What you are asked to do >> Take the entries below and print, exactly, the stretch from the line containing "l (sending c) (sent c)." through the line containing "(** A packet", both included.

········

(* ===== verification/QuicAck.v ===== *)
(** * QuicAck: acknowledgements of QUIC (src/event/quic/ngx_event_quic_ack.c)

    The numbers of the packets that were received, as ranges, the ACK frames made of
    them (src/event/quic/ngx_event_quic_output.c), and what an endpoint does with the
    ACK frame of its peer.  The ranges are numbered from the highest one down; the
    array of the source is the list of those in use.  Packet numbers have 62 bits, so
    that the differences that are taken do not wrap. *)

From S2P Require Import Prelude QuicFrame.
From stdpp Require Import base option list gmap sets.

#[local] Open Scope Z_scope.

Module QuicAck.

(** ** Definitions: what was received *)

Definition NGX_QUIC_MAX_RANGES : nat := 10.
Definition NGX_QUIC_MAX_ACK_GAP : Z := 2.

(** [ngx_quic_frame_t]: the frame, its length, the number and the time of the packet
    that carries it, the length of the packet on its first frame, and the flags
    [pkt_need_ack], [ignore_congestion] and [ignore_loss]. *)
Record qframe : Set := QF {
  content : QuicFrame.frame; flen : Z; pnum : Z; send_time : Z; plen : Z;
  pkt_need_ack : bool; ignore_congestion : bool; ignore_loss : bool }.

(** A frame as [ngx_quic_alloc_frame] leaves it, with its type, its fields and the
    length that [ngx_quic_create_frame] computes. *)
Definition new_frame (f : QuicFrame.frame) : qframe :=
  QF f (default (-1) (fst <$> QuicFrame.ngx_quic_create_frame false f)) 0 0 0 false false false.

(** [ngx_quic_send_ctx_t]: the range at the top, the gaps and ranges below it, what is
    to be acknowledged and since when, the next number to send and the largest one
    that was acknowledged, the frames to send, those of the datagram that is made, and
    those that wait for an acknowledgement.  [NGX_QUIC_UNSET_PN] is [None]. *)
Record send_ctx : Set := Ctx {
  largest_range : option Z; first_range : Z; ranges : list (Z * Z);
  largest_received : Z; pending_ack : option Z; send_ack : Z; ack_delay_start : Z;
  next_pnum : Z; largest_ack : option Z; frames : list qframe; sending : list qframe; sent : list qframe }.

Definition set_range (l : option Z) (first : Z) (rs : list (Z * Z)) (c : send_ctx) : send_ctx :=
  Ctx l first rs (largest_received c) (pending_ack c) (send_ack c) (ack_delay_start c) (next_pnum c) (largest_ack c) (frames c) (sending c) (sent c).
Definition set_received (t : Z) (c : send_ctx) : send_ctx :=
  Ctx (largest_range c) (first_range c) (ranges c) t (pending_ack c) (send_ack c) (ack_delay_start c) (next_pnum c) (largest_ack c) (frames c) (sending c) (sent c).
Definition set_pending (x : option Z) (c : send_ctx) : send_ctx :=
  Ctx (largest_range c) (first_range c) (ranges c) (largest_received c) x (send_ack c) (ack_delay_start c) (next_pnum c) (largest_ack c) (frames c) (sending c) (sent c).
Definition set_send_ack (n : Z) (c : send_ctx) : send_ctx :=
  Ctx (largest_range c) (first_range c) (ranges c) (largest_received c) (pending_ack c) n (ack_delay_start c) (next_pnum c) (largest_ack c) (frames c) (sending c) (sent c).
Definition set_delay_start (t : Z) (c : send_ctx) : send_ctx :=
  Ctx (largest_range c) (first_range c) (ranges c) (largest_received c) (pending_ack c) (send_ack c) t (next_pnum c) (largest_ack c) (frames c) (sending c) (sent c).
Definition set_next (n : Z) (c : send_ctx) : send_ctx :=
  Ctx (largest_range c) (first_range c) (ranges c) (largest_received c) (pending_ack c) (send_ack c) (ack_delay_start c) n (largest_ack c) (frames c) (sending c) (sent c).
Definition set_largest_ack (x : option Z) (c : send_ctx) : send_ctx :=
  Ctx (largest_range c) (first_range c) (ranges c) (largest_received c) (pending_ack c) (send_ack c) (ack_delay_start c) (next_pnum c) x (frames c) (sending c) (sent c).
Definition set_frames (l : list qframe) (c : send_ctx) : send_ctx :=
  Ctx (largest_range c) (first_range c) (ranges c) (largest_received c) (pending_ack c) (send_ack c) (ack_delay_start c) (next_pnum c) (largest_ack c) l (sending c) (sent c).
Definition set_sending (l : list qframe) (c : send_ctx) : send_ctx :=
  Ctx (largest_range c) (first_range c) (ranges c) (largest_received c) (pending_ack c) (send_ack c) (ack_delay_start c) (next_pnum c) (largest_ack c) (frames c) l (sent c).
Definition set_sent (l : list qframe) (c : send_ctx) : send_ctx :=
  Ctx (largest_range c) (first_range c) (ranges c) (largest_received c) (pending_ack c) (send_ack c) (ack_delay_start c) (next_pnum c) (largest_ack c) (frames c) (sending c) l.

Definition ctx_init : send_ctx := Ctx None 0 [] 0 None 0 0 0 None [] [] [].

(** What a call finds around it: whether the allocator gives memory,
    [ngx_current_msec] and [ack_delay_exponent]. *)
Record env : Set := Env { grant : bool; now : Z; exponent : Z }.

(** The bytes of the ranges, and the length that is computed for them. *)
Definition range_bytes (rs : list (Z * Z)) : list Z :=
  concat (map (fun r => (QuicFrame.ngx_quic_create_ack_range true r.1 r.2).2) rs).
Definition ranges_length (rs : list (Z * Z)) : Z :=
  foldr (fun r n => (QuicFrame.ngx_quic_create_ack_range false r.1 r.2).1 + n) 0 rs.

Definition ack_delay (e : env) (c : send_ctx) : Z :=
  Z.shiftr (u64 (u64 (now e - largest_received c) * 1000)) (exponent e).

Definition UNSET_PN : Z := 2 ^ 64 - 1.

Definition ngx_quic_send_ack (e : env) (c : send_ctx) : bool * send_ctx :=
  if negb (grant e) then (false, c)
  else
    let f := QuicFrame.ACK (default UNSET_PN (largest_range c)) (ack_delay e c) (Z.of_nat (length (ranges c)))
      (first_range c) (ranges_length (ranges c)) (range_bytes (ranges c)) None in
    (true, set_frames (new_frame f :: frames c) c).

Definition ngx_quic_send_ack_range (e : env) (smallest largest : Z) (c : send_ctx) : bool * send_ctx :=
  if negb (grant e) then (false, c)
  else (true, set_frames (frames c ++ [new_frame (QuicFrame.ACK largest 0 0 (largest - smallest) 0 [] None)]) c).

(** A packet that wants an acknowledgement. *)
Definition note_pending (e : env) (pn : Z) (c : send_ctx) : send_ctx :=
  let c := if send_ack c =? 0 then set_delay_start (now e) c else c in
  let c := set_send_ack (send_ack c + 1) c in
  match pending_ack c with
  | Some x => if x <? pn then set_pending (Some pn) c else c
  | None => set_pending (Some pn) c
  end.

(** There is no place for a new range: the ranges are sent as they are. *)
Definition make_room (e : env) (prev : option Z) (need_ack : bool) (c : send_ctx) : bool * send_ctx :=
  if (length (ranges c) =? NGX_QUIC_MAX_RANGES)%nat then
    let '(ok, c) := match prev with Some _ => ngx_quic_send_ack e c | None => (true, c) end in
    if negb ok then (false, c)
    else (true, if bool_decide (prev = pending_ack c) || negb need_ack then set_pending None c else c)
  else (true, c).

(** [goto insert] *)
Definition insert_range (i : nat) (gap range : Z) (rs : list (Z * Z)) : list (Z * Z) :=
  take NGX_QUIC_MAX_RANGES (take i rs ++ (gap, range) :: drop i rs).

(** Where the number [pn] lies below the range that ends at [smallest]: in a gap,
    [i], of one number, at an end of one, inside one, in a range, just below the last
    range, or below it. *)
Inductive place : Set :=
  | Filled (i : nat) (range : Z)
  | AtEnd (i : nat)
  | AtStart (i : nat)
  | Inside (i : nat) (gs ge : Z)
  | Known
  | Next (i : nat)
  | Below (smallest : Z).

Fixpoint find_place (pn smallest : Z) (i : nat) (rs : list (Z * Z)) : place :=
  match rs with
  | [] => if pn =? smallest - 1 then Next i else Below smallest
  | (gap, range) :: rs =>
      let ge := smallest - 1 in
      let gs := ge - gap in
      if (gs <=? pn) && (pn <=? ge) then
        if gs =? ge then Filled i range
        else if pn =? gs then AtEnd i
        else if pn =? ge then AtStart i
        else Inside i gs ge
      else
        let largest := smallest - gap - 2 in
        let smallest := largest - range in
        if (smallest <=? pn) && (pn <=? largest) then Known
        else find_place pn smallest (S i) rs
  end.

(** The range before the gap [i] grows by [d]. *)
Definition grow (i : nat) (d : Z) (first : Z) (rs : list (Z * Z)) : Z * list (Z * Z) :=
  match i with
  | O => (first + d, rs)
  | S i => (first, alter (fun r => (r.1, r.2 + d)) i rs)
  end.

········

Answer space >>
  Ctx (largest_range c) (first_range c) (ranges c) (largest_received c) (pending_ack c) (send_ack c) (ack_delay_start c) (next_pnum c) (largest_ack c) l (sending c) (sent c).
Definition set_sending (l : list qframe) (c : send_ctx) : send_ctx :=
  Ctx (largest_range c) (first_range c) (ranges c) (largest_received c) (pending_ack c) (send_ack c) (ack_delay_start c) (next_pnum c) (largest_ack c) (frames c) l (sent c).
Definition set_sent (l : list qframe) (c : send_ctx) : send_ctx :=
  Ctx (largest_range c) (first_range c) (ranges c) (largest_received c) (pending_ack c) (send_ack c) (ack_delay_start c) (next_pnum c) (largest_ack c) (frames c) (sending c) l.

Definition ctx_init : send_ctx := Ctx None 0 [] 0 None 0 0 0 None [] [] [].

(** What a call finds around it: whether the allocator gives memory,
    [ngx_current_msec] and [ack_delay_exponent]. *)
Record env : Set := Env { grant : bool; now : Z; exponent : Z }.

(** The bytes of the ranges, and the length that is computed for them. *)
Definition range_bytes (rs : list (Z * Z)) : list Z :=
  concat (map (fun r => (QuicFrame.ngx_quic_create_ack_range true r.1 r.2).2) rs).
Definition ranges_length (rs : list (Z * Z)) : Z :=
  foldr (fun r n => (QuicFrame.ngx_quic_create_ack_range false r.1 r.2).1 + n) 0 rs.

Definition ack_delay (e : env) (c : send_ctx) : Z :=
  Z.shiftr (u64 (u64 (now e - largest_received c) * 1000)) (exponent e).

Definition UNSET_PN : Z := 2 ^ 64 - 1.

Definition ngx_quic_send_ack (e : env) (c : send_ctx) : bool * send_ctx :=
  if negb (grant e) then (false, c)
  else
    let f := QuicFrame.ACK (default UNSET_PN (largest_range c)) (ack_delay e c) (Z.of_nat (length (ranges c)))
      (first_range c) (ranges_length (ranges c)) (range_bytes (ranges c)) None in
    (true, set_frames (new_frame f :: frames c) c).

Definition ngx_quic_send_ack_range (e : env) (smallest largest : Z) (c : send_ctx) : bool * send_ctx :=
  if negb (grant e) then (false, c)
  else (true, set_frames (frames c ++ [new_frame (QuicFrame.ACK largest 0 0 (largest - smallest) 0 [] None)]) c).

(** A packet that wants an acknowledgement. *)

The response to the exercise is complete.